SOURCE DATA:

-------------------------

(** C9.  When the target folder, once line 321 has made sure it is there,
    is not empty: without the overwrite flag the run ends with an error and
    has made no write call other than that [ensureFolder] (no copy, no
    deletion); with the flag, once the scenario is loaded and the target is
    settled, the run calls [ensureEmptyFolder] on the target and goes on to
    the subdeployments from there (as long as the two calls go through). *)
Theorem nonempty_target_guard (fuel : nat) (scenarioName : string)
  (overwriteExisting : bool) (targetFolderParameter : option string)
  (st : State) :
  (forall d1,
     fs_apply F (EnsureFolder (targetRootOf targetFolderParameter)) (disk st)
     = Some d1 ->
     FileSystem_readFolder F d1 (targetRootOf targetFolderParameter) <> []) ->
  (overwriteExisting = false ->
   exists (message : string) (ops : list FsOp),
     fst (deployScenario fuel scenarioName overwriteExisting
            targetFolderParameter st) = Threw message
     /\ trace (snd (deployScenario fuel scenarioName overwriteExisting
                      targetFolderParameter st)) = trace st ++ ops
     /\ Forall
          (fun op => op = EnsureFolder (targetRootOf targetFolderParameter))
          ops)
  /\ (overwriteExisting = true ->
      forall (st2 : State) (d1 d2 : Disk F),
        (loadConfigFile scenarioName ;;
         deployScenario_target targetFolderParameter) st = (Returned tt, st2) ->
        fs_apply F (EnsureFolder (targetRootOf targetFolderParameter)) (disk st)
        = Some d1 ->
        fs_apply F (EnsureEmptyFolder (targetRootOf targetFolderParameter)) d1
        = Some d2 ->
        exists st3 : State,
          deployScenario fuel scenarioName overwriteExisting
            targetFolderParameter st = deployScenario_deploy fuel st3
          /\ disk st3 = d2
          /\ trace st3 =
               trace st
                 ++ [EnsureFolder (targetRootOf targetFolderParameter);
                     EnsureEmptyFolder (targetRootOf targetFolderParameter)]
          /\ _deployScenarioJson st3 = _deployScenarioJson st2
          /\ _deployScenarioProjectJsonsByName st3
             = _deployScenarioProjectJsonsByName st2).
Proof.
  intros Hnonempty. split; intros ->.
  - assert (Hrun : exists (message : string) (st' : State) (ops : list FsOp),
               deployScenario fuel scenarioName false targetFolderParameter st
               = (Threw message, st')
               /\ trace st' = trace st ++ ops
               /\ Forall
                    (fun op =>
                       op = EnsureFolder (targetRootOf targetFolderParameter))
                    ops).
    { pose proof (loadConfigFile_spec scenarioName st) as (Hfuel & Honly & _).
      unfold deployScenario. unfold bind at 1.
      destruct (loadConfigFile scenarioName st) as [[[] | message |] st1];
        cbn [fst snd] in *; destruct Honly as (Hdisk & Htrace & _).
      + unfold bind at 1. rewrite deployScenario_target_eq. cbv zeta.
        destruct (truthy targetFolderParameter && _).
        * eexists. eexists. exists []. guard_done Htrace.
        * unfold bind at 1. rewrite deployScenario_prepare_eq.
          cbn [_targetRootFolder set_console set_sourceRootFolder
                 set_targetRootFolder disk]. cbv zeta.
          rewrite Hdisk.
          destruct (fs_apply F
                      (EnsureFolder (targetRootOf targetFolderParameter))
                      (disk st)) as [d1|] eqn:Hensure.
          -- rewrite (length_nonempty _ (Hnonempty d1 eq_refl)).
             eexists. eexists.
             exists [EnsureFolder (targetRootOf targetFolderParameter)].
             guard_done Htrace.
          -- eexists. eexists. exists []. guard_done Htrace.
      + eexists. eexists. exists []. guard_done Htrace.
      + contradiction. }
    destruct Hrun as (message & st' & ops & -> & Htrace & Hops).
    exists message, ops. cbn [fst snd]. auto.
  - intros st2 d1 d2 Hreached Hensure Hempty.
    destruct (deployScenario_target_reached _ _ _ _ Hreached)
      as (Hdisk & Htrace & Htarget & _ & _).
    unfold deployScenario. unfold bind in Hreached. unfold bind at 1.
    destruct (loadConfigFile scenarioName st) as [[[] | message |] st1];
      try discriminate.
    unfold bind at 1. rewrite Hreached.
    unfold bind at 1. rewrite deployScenario_prepare_eq. cbv zeta.
    rewrite Htarget, Hdisk, Hensure.
    rewrite (length_nonempty _ (Hnonempty d1 Hensure)), Hempty.
    eexists. split; [reflexivity|].
    cbn. rewrite Htrace, <- app_assoc. repeat split; reflexivity.
Qed.
(** C1.  Take a source directory whose traversal lists every regular file
    once and whose regular files can all be examined and read, and a backup
    that nothing disturbs: the space preflight passes, the archive can be
    created and written, a password, if there is one, is not empty.  Restore
    the file this backup leaves into an empty directory, with the same
    password, with [pyzipper] at hand if the backup encrypted with it, and
    again with nothing in the way: room on the drive, directories that can
    be made, files that can be written.  Then both runs end normally and the
    target directory holds exactly the regular files of the source, under
    the same relative paths and with the same bytes. *)
Theorem backup_then_restore w c rw rc :
  RoundTrip.calm_backup w c ->
  RoundTrip.calm_restore rw ->
  Restore.password rc = Backup.password c ->
  (Backup.pyzipper_installed w = true -> Backup.password c <> None ->
   Restore.pyzipper_installed rw = true) ->
  Restore.archive_file rw = Backup.backup_file (snd (Backup.run w c)) ->
  fst (Backup.run w c) = Ok tt
  /\ exists restored,
       Restore.run rw rc = (Ok tt, restored)
       /\ Restore.target restored = RoundTrip.directory w.
Proof.
  intros Hb Hr Hpw Hpz Harch.
  destruct (backup_run_calm w c Hb) as (final & Hrun & Hfile).
  rewrite Hrun in *. simpl in Harch. rewrite Hfile in Harch.
  split; [reflexivity|].
  destruct (restore_run_calm rw rc (map (RoundTrip.entry_of w c)
                                        (RoundTrip.files w))
              (RoundTrip.encryption_of w c) Hr Harch)
    as (restored & Hrestore & Htarget).
  - intros e He. apply in_map_iff in He as (p & <- & _). reflexivity.
  - rewrite Hpw.
    unfold RoundTrip.encryption_of, RoundTrip.writer, Backup._get_zip_class.
    destruct (RoundTrip.calm_password w c Hb) as [Hn|Ht];
      [rewrite Hn; now left|].
    rewrite Ht.
    destruct (Backup.password c) as [k|] eqn:Hk; [|discriminate].
    destruct (Backup.pyzipper_installed w) eqn:Hw; simpl; [|now left].
    right. exists k. repeat split. now apply Hpz.
  - rewrite map_map. simpl. rewrite map_id.
    apply (RoundTrip.calm_listing w c Hb).
  - intros e He. apply in_map_iff in He as (p & <- & Hp).
    apply (RoundTrip.calm_paths w c Hb p Hp).
  - exists restored. split; [exact Hrestore|].
    rewrite Htarget. unfold RoundTrip.files_of, RoundTrip.directory.
    now rewrite map_map.
Qed.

-------------------------

AIM OF THE TASK: Set down every entry exactly as it appears.

RESULT BELOW:
(** C9.  When the target folder, once line 321 has made sure it is there,
    is not empty: without the overwrite flag the run ends with an error and
    has made no write call other than that [ensureFolder] (no copy, no
    deletion); with the flag, once the scenario is loaded and the target is
    settled, the run calls [ensureEmptyFolder] on the target and goes on to
    the subdeployments from there (as long as the two calls go through). *)
Theorem nonempty_target_guard (fuel : nat) (scenarioName : string)
  (overwriteExisting : bool) (targetFolderParameter : option string)
  (st : State) :
  (forall d1,
     fs_apply F (EnsureFolder (targetRootOf targetFolderParameter)) (disk st)
     = Some d1 ->
     FileSystem_readFolder F d1 (targetRootOf targetFolderParameter) <> []) ->
  (overwriteExisting = false ->
   exists (message : string) (ops : list FsOp),
     fst (deployScenario fuel scenarioName overwriteExisting
            targetFolderParameter st) = Threw message
     /\ trace (snd (deployScenario fuel scenarioName overwriteExisting
                      targetFolderParameter st)) = trace st ++ ops
     /\ Forall
          (fun op => op = EnsureFolder (targetRootOf targetFolderParameter))
          ops)
  /\ (overwriteExisting = true ->
      forall (st2 : State) (d1 d2 : Disk F),
        (loadConfigFile scenarioName ;;
         deployScenario_target targetFolderParameter) st = (Returned tt, st2) ->
        fs_apply F (EnsureFolder (targetRootOf targetFolderParameter)) (disk st)
        = Some d1 ->
        fs_apply F (EnsureEmptyFolder (targetRootOf targetFolderParameter)) d1
        = Some d2 ->
        exists st3 : State,
          deployScenario fuel scenarioName overwriteExisting
            targetFolderParameter st = deployScenario_deploy fuel st3
          /\ disk st3 = d2
          /\ trace st3 =
               trace st
                 ++ [EnsureFolder (targetRootOf targetFolderParameter);
                     EnsureEmptyFolder (targetRootOf targetFolderParameter)]
          /\ _deployScenarioJson st3 = _deployScenarioJson st2
          /\ _deployScenarioProjectJsonsByName st3
             = _deployScenarioProjectJsonsByName st2).
Proof.
  intros Hnonempty. split; intros ->.
  - assert (Hrun : exists (message : string) (st' : State) (ops : list FsOp),
               deployScenario fuel scenarioName false targetFolderParameter st
               = (Threw message, st')
               /\ trace st' = trace st ++ ops
               /\ Forall
                    (fun op =>
                       op = EnsureFolder (targetRootOf targetFolderParameter))
                    ops).
    { pose proof (loadConfigFile_spec scenarioName st) as (Hfuel & Honly & _).
      unfold deployScenario. unfold bind at 1.
      destruct (loadConfigFile scenarioName st) as [[[] | message |] st1];
        cbn [fst snd] in *; destruct Honly as (Hdisk & Htrace & _).
      + unfold bind at 1. rewrite deployScenario_target_eq. cbv zeta.
        destruct (truthy targetFolderParameter && _).
        * eexists. eexists. exists []. guard_done Htrace.
        * unfold bind at 1. rewrite deployScenario_prepare_eq.
          cbn [_targetRootFolder set_console set_sourceRootFolder
                 set_targetRootFolder disk]. cbv zeta.
          rewrite Hdisk.
          destruct (fs_apply F
                      (EnsureFolder (targetRootOf targetFolderParameter))
                      (disk st)) as [d1|] eqn:Hensure.
          -- rewrite (length_nonempty _ (Hnonempty d1 eq_refl)).
             eexists. eexists.
             exists [EnsureFolder (targetRootOf targetFolderParameter)].
             guard_done Htrace.
          -- eexists. eexists. exists []. guard_done Htrace.
      + eexists. eexists. exists []. guard_done Htrace.
      + contradiction. }
    destruct Hrun as (message & st' & ops & -> & Htrace & Hops).
    exists message, ops. cbn [fst snd]. auto.
  - intros st2 d1 d2 Hreached Hensure Hempty.
    destruct (deployScenario_target_reached _ _ _ _ Hreached)
      as (Hdisk & Htrace & Htarget & _ & _).
    unfold deployScenario. unfold bind in Hreached. unfold bind at 1.
    destruct (loadConfigFile scenarioName st) as [[[] | message |] st1];
      try discriminate.
    unfold bind at 1. rewrite Hreached.
    unfold bind at 1. rewrite deployScenario_prepare_eq. cbv zeta.
    rewrite Htarget, Hdisk, Hensure.
    rewrite (length_nonempty _ (Hnonempty d1 Hensure)), Hempty.
    eexists. split; [reflexivity|].
    cbn. rewrite Htrace, <- app_assoc. repeat split; reflexivity.
Qed.
(** C1.  Take a source directory whose traversal lists every regular file
    once and whose regular files can all be examined and read, and a backup
    that nothing disturbs: the space preflight passes, the archive can be
    created and written, a password, if there is one, is not empty.  Restore
    the file this backup leaves into an empty directory, with the same
    password, with [pyzipper] at hand if the backup encrypted with it, and
    again with nothing in the way: room on the drive, directories that can
    be made, files that can be written.  Then both runs end normally and the
    target directory holds exactly the regular files of the source, under
    the same relative paths and with the same bytes. *)
Theorem backup_then_restore w c rw rc :
  RoundTrip.calm_backup w c ->
  RoundTrip.calm_restore rw ->
  Restore.password rc = Backup.password c ->
  (Backup.pyzipper_installed w = true -> Backup.password c <> None ->
   Restore.pyzipper_installed rw = true) ->
  Restore.archive_file rw = Backup.backup_file (snd (Backup.run w c)) ->
  fst (Backup.run w c) = Ok tt
  /\ exists restored,
       Restore.run rw rc = (Ok tt, restored)
       /\ Restore.target restored = RoundTrip.directory w.
Proof.
  intros Hb Hr Hpw Hpz Harch.
  destruct (backup_run_calm w c Hb) as (final & Hrun & Hfile).
  rewrite Hrun in *. simpl in Harch. rewrite Hfile in Harch.
  split; [reflexivity|].
  destruct (restore_run_calm rw rc (map (RoundTrip.entry_of w c)
                                        (RoundTrip.files w))
              (RoundTrip.encryption_of w c) Hr Harch)
    as (restored & Hrestore & Htarget).
  - intros e He. apply in_map_iff in He as (p & <- & _). reflexivity.
  - rewrite Hpw.
    unfold RoundTrip.encryption_of, RoundTrip.writer, Backup._get_zip_class.
    destruct (RoundTrip.calm_password w c Hb) as [Hn|Ht];
      [rewrite Hn; now left|].
    rewrite Ht.
    destruct (Backup.password c) as [k|] eqn:Hk; [|discriminate].
    destruct (Backup.pyzipper_installed w) eqn:Hw; simpl; [|now left].
    right. exists k. repeat split. now apply Hpz.
  - rewrite map_map. simpl. rewrite map_id.
    apply (RoundTrip.calm_listing w c Hb).
  - intros e He. apply in_map_iff in He as (p & <- & Hp).
    apply (RoundTrip.calm_paths w c Hb p Hp).
  - exists restored. split; [exact Hrestore|].
    rewrite Htarget. unfold RoundTrip.files_of, RoundTrip.directory.
    now rewrite map_map.
Qed.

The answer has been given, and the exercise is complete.